From the listing below, set down exactly the lines between the one holding "- apply small_screen_ok." and the one holding "(regs m RSP)).", inclusive. No other line is wanted.

* _THE DATA_:
= Beginning of Section =
(** The whole way into [isr_handler], with as many words below the top as the
    processor, the stub and the fifteen registers push. *)
Lemma exception_words_ok n code handler m :
  let code_size := 8 * Z.of_nat (length (option_list code)) in
  let room := 40 + code_size + 8 * ((if has_errcode n then 1 else 2) + 15) in
  interruptible m → 0 ≤ n < 32 → (∀ e, code = Some e → 0 ≤ e < 2 ^ 64) →
  room ≤ frame_top m → mapped (frame_top m - room) room (mmem m) →
  ∃ m', (enter_exception code handler ≫= λ _, run call (before_call n)) m = Ok ((), m') ∧
    regs m' RDI = frame_top m - room ∧ regs m' RSP = frame_top m - room ∧
    rflags m' = clear_if (rflags m) ∧
    words_at (frame_top m - room) ((regs m <$> FRAME_REGS) ++ [n] ++
      (if has_errcode n then [] else [0]) ++
      option_list code ++ [rip m; cs m; rflags m; regs m RSP; ss m]) (mmem m').
Proof.
  intros code_size room Hint Hn Hcode Hroom Hmap. unfold room in *. clear room.
  pose proof Hint as [Hwf _ _ _]. pose proof (frame_top_range m Hwf).
  destruct (enter_exception_ok code handler m Hint Hcode) as (m1 & E1 & Hfl1 & Hsp1 & Hr1 & Hw1 & Hd1).
  fold code_size in Hsp1, Hw1. set (ws := option_list code ++ _) in *. rewrite <- Hsp1 in Hw1.
  assert (8 * Z.of_nat (length ws) = code_size + 40) as Hlen
    by (unfold ws, code_size; rewrite length_app; cbn [length]; lia).
  assert (0 ≤ code_size) by lia.
  destruct (before_call_ok n ws m1) as (m2 & E2 & Hsp2 & Hdi2 & Hw2 & Hfl2).
  { exact Hn. }
  { intros r. destruct (decide (r = RSP)) as [->|Hne]; [|rewrite Hr1 by done; apply Hwf].
    destruct (has_errcode n); lia. }
  { lia. } { apply (mapped_same_dom _ _ _ _ Hd1). eapply mapped_sub; [exact Hmap|lia|lia]. }
  { exact Hw1. } { lia. }
  assert (regs m1 <$> FRAME_REGS = regs m <$> FRAME_REGS) as Hregs.
  { apply list_fmap_ext. intros i r Hi. apply Hr1. intros ->.
    apply list_elem_of_lookup_2 in Hi. unfold FRAME_REGS in Hi. set_solver. }
  rewrite Hregs in Hw2.
  match goal with |- context [frame_top m - ?room] =>
    assert (regs m2 RSP = frame_top m - room) as Hsp by (rewrite Hsp2, Hsp1; lia) end.
  rewrite Hsp in Hw2. exists m2.
  split; [by rewrite (bind_ok _ _ _ _ _ E1)|]. rewrite Hdi2.
  split; [exact Hsp|]. split; [exact Hsp|]. split; [by rewrite Hfl2|exact Hw2].
Qed.

(** When the stub agrees with the processor on whether there is an error code. *)
Lemma exception_frame_ok n code handler m :
  interruptible m → 0 ≤ n < 32 → has_errcode n = bool_decide (is_Some code) →
  (∀ e, code = Some e → 0 ≤ e < 2 ^ 64) →
  ∃ m', (enter_exception code handler ≫= λ _, run call (before_call n)) m = Ok ((), m') ∧
    regs m' RSP `mod` 16 = 0 ∧ rflags m' = clear_if (rflags m) ∧
    read_frame (regs m' RDI) (mmem m') = Ok (frame_at m n (default 0 code), mmem m').
Proof.
  intros Hint Hn Hc Hcode. pose proof Hint as [Hwf _ Hroom Hmap].
  pose proof (exception_words_ok n code handler m) as H. cbv zeta in H.
  replace (40 + 8 * Z.of_nat (length (option_list code)) + 8 * ((if has_errcode n then 1 else 2) + 15))
    with 176 in H by (rewrite Hc; by destruct code).
  destruct (H Hint Hn Hcode Hroom Hmap) as (m' & E & Hdi & Hsp & Hfl & Hw).
  exists m'. split; [exact E|]. split; [|split; [exact Hfl|]].
  - rewrite Hsp. pose proof (frame_top_aligned m Hwf). Z.div_mod_to_equations. lia.
  - rewrite Hdi. apply (read_frame_ok _ _ _ _ _ _ _ (ss m)). rewrite Hc in Hw. unfold frame_words.
    by destruct code.
Qed.
End entry.

(** * Properties *)

(** C9: an exception is reported with the state it interrupted: for each of the 32
    vectors but 29 (see [vmm_exception_misread]), from the processor's entry, with the error code that it pushes
    for this vector if it does, the stub
    calls [isr_handler] with interrupts off, the stack aligned as the calling
    convention wants it, and a pointer through which [struct InterruptFrame]'s
    fields are the vector, the error code or 0, and the interrupted registers; the
    handler prints the vector and its name and these values, each with its 14 low
    hexadecimal digits only, followed by what two bytes of its buffer held before
    (see [hex_dump_short]), and panics. *)
Theorem exception_path (D : Type) (PL : Platform D) (call : fn → M machine unit) (m : machine)
    (n : Z) (code : option Z) (handler : Z) (buf : list Z) (d : D) (p : panic_state)
    (Hint : interruptible m) (Hn : 0 ≤ n < 32) (H29 : n ≠ 29)
    (Hc : bool_decide (is_Some code) = pushes_error n)
    (Hcode : ∀ e, code = Some e → 0 ≤ e < 2 ^ 64)
    (Hbuf : hex_buffer buf) (Hl : u_dlab (com1 d) = false) (Hp : panic_ok p) :
  ∃ m' rest d' p', isr_stub n = before_call n ++ Call Machine.isr_handler :: rest ∧
    (enter_exception code handler ≫= λ _, run call (before_call n)) m = Ok ((), m') ∧
    int_enabled m' = false ∧ regs m' RSP `mod` 16 = 0 ∧
    isr_handler_at buf (regs m' RDI) (mmem m') (d, p) = Ok ((), (d', p')) ∧
    u_tx (com1 d') =
      u_tx (com1 d) ++ crlf (report (gap_of buf) (frame_at m n (default 0 code))) ∧
    stopped p p'.
Proof.
  rewrite <- (stubs_agree n Hn H29) in Hc. symmetry in Hc.
  destruct (exception_frame_ok call n code handler m Hint Hn Hc Hcode) as (m' & E & Hal & Hfl & Hf).
  destruct (isr_handler_says (frame_at m n (default 0 code)) buf p Hbuf (proj1 Hn) Hp d Hl)
    as ([] & d' & p' & E' & Hst & Htx & _).
  exists m', (pop_all ++ [AddI RSP 16; Iretq]), d', p'.
  split; [by rewrite isr_stub_split|]. split; [exact E|].
  split; [|split; [exact Hal|split; [|split; [exact Htx|exact Hst]]]].
  - unfold int_enabled. rewrite Hfl. apply clear_if_clears.
    pose proof (int_ctl _ Hint) as Hctl. rewrite !Forall_cons_iff in Hctl. tauto.
  - unfold isr_handler_at. by rewrite Hf.
Qed.

Lemma exception_path_witness :
  ∃ m' d' p', (enter_exception (Some 2) 0x3000 ≫= λ _, run no_call (before_call 14)) demo_machine =
      Ok ((), m') ∧
    isr_handler_at (replicate 20 0) (regs m' RDI) (mmem m') (quiet_board, small_screen) =
      Ok ((), (d', p')) ∧ stopped small_screen p'.
Proof.
  destruct (exception_path board board_platform no_call demo_machine 14 (Some 2) 0x3000
    (replicate 20 0) quiet_board small_screen demo_interruptible)
    as (m' & rest & d' & p' & _ & E & _ & _ & E' & _ & Hst).
  - lia.
  - lia.
  - reflexivity.
  - intros e [= <-]. lia.
  - split; [reflexivity|]. apply Forall_replicate. lia.
  - reflexivity.
  - apply small_screen_ok.
  - exists m', d', p'. split; [exact E|]. split; [exact E'|exact Hst].
Defined.

(** C29: the stub of vector 29 pushes a 0 for the error code, also on the processors
    that have pushed one: the handler then takes the error code for [rip], [rip]
    for [cs], [cs] for [rflags] and the flags for [rsp], and its stack is not
    aligned. *)
Theorem vmm_exception_misread (call : fn → M machine unit) (m : machine) (e handler : Z)
    (Hint : interruptible m) (Hroom : 184 ≤ frame_top m)
    (Hmap : mapped (frame_top m - 184) 184 (mmem m)) (He : 0 ≤ e < 2 ^ 64) :
  ∃ m', (enter_exception (Some e) handler ≫= λ _, run call (before_call 29)) m = Ok ((), m') ∧
    regs m' RSP `mod` 16 = 8 ∧
    read_frame (regs m' RDI) (mmem m') =
      Ok (frame_of (regs m) 29 0 e (rip m) (cs m) (rflags m), mmem m').
Proof.
  destruct (exception_words_ok call 29 (Some e) handler m Hint ltac:(lia) ltac:(by intros ? [= <-])
    Hroom Hmap) as (m' & E & Hdi & Hsp & _ & Hw).
  exists m'. split; [exact E|]. split.
  - rewrite Hsp. change (frame_top m - _) with (frame_top m - 184).
    pose proof (frame_top_aligned m (int_regs _ Hint)). Z.div_mod_to_equations. lia.
  - rewrite Hdi. apply (read_frame_ok _ _ _ _ _ _ _ (regs m RSP)).
    eapply (proj1 (words_app _ _ [ss m] _)). exact Hw.
Qed.

Lemma vmm_exception_misread_witness :
  ∃ m', (enter_exception (Some 0x72) 0x3000 ≫= λ _, run no_call (before_call 29)) demo_machine =
      Ok ((), m') ∧ regs m' RSP `mod` 16 = 8.
Proof.
  destruct (vmm_exception_misread no_call demo_machine 0x72 0x3000 demo_interruptible)
    as (m' & E & Hal & _).
  - vm_compute. discriminate.
  - change (frame_top demo_machine) with 4096. apply demo_mapped; lia.
  - lia.
  - exists m'. split; [exact E|exact Hal].
Defined.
= End of Section =
* _ANSWER FOR THIS EXERCISE_:
  - apply small_screen_ok.
  - exists m', d', p'. split; [exact E|]. split; [exact E'|exact Hst].
Defined.

(** C29: the stub of vector 29 pushes a 0 for the error code, also on the processors
    that have pushed one: the handler then takes the error code for [rip], [rip]
    for [cs], [cs] for [rflags] and the flags for [rsp], and its stack is not
    aligned. *)
Theorem vmm_exception_misread (call : fn → M machine unit) (m : machine) (e handler : Z)
    (Hint : interruptible m) (Hroom : 184 ≤ frame_top m)
    (Hmap : mapped (frame_top m - 184) 184 (mmem m)) (He : 0 ≤ e < 2 ^ 64) :
  ∃ m', (enter_exception (Some e) handler ≫= λ _, run call (before_call 29)) m = Ok ((), m') ∧
    regs m' RSP `mod` 16 = 8 ∧
    read_frame (regs m' RDI) (mmem m') =
      Ok (frame_of (regs m) 29 0 e (rip m) (cs m) (rflags m), mmem m').
Proof.
  destruct (exception_words_ok call 29 (Some e) handler m Hint ltac:(lia) ltac:(by intros ? [= <-])
    Hroom Hmap) as (m' & E & Hdi & Hsp & _ & Hw).
  exists m'. split; [exact E|]. split.
  - rewrite Hsp. change (frame_top m - _) with (frame_top m - 184).
    pose proof (frame_top_aligned m (int_regs _ Hint)). Z.div_mod_to_equations. lia.
  - rewrite Hdi. apply (read_frame_ok _ _ _ _ _ _ _ (regs m RSP)).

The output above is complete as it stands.